The answer must be every line from the entries below that includes "fields".
-------
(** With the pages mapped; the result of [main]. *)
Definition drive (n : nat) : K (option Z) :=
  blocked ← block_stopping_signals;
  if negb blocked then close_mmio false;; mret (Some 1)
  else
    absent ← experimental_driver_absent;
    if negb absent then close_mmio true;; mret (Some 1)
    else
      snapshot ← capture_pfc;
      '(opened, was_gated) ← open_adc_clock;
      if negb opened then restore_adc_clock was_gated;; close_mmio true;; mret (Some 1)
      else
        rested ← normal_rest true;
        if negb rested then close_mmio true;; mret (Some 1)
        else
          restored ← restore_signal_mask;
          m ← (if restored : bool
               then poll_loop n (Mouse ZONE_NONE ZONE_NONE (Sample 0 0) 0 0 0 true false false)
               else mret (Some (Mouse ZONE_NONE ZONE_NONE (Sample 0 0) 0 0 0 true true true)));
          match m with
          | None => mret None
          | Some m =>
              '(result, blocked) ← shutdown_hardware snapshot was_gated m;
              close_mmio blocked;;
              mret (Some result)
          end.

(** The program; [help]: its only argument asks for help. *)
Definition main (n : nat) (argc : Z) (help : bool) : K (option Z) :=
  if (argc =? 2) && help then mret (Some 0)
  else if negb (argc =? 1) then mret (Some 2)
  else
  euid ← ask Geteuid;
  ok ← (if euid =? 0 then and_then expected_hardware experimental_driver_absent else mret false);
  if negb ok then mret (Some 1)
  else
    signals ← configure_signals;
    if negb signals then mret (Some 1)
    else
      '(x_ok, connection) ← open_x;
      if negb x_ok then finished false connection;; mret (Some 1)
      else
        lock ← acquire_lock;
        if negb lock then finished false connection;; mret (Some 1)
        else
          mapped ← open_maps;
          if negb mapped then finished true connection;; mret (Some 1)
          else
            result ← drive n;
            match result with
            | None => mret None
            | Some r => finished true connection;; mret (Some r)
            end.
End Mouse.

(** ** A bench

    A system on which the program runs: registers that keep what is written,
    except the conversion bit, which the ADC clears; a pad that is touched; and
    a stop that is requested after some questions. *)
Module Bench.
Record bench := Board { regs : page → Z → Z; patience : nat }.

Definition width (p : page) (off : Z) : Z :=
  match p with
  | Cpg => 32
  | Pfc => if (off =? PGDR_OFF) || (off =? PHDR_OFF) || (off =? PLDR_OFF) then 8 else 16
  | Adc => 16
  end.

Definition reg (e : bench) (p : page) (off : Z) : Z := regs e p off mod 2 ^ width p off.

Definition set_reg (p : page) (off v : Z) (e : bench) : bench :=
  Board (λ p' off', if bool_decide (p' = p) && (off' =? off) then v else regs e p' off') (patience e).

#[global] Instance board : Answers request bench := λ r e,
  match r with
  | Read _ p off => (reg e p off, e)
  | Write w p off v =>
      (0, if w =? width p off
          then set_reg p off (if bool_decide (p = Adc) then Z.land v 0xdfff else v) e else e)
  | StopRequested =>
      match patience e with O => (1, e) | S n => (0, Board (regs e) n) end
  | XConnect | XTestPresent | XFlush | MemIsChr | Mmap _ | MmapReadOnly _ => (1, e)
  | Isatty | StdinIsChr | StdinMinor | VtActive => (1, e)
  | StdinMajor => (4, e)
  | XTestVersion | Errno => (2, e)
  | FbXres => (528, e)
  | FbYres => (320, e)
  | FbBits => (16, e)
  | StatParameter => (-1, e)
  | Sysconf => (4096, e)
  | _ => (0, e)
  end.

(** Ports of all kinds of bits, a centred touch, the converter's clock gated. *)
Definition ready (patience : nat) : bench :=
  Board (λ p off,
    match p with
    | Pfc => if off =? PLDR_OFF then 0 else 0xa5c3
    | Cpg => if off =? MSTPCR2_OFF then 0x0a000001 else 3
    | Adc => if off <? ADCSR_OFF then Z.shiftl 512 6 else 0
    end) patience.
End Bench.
-------
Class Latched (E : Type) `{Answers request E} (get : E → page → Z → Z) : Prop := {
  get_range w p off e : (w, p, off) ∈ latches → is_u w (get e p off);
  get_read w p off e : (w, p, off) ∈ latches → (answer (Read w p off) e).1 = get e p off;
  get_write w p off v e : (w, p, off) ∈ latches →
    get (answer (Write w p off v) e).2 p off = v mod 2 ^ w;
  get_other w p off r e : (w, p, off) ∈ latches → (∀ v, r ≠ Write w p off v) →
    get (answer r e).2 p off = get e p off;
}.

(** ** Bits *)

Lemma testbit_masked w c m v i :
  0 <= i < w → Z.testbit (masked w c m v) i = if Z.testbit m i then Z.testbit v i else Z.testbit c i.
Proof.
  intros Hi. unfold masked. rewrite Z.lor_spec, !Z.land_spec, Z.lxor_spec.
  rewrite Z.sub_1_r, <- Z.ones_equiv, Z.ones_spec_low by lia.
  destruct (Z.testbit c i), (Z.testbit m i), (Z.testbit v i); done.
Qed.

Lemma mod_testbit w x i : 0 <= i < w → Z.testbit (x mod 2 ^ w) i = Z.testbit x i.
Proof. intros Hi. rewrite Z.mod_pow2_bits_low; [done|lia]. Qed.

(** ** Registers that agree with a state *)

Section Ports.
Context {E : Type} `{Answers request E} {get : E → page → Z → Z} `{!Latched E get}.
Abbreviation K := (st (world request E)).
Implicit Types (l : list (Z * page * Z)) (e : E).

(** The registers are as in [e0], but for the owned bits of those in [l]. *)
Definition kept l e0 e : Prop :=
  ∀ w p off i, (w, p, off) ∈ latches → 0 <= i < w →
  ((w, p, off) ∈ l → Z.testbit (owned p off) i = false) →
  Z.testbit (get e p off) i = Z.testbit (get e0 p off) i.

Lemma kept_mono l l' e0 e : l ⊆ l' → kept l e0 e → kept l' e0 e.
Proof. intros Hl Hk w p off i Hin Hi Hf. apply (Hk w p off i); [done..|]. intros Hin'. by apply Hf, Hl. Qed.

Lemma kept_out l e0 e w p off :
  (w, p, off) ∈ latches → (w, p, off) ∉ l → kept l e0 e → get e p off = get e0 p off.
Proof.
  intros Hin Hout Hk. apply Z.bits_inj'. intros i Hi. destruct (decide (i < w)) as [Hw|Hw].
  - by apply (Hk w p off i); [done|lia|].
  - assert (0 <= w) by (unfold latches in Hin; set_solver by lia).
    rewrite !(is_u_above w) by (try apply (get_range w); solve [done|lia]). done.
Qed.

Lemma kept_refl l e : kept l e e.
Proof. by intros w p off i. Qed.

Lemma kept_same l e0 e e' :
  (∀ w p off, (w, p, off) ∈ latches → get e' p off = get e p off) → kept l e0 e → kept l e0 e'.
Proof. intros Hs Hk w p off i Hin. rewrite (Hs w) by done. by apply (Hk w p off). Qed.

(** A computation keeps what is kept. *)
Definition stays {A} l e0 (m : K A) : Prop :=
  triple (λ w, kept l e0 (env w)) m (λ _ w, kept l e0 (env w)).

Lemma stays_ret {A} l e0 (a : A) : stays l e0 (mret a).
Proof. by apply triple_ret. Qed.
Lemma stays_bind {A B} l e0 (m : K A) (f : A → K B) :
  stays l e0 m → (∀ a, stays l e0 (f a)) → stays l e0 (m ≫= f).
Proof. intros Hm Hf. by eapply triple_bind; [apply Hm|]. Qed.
-------
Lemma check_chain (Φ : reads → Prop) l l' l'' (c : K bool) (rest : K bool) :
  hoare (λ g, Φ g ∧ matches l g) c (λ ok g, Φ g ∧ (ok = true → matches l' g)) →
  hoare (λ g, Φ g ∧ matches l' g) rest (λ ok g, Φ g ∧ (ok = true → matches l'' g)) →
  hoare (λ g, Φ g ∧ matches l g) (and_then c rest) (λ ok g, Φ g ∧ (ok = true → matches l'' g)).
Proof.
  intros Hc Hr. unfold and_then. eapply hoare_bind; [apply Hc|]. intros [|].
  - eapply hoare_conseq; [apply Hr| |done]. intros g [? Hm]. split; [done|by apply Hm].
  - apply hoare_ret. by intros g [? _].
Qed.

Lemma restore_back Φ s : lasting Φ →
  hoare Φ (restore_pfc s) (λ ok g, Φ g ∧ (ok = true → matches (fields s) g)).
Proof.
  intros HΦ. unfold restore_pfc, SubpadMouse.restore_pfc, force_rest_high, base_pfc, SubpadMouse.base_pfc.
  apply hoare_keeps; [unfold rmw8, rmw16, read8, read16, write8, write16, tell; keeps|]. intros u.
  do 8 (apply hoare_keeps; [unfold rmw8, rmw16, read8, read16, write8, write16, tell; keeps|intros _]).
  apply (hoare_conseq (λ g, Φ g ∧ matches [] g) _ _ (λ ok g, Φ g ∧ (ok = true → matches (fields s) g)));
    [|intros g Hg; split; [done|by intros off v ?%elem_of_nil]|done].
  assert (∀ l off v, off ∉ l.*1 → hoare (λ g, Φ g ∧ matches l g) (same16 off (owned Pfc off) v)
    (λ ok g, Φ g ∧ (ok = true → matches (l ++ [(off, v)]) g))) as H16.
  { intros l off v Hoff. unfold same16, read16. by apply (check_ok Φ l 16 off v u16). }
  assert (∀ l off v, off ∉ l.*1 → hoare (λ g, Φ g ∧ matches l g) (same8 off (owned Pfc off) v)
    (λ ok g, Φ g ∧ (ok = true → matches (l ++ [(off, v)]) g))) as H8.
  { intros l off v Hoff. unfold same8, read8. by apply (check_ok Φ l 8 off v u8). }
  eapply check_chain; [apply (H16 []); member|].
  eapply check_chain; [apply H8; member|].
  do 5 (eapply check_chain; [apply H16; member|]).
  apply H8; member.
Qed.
-------
Final answer:
  hoare Φ (restore_pfc s) (λ ok g, Φ g ∧ (ok = true → matches (fields s) g)).
  apply (hoare_conseq (λ g, Φ g ∧ matches [] g) _ _ (λ ok g, Φ g ∧ (ok = true → matches (fields s) g)));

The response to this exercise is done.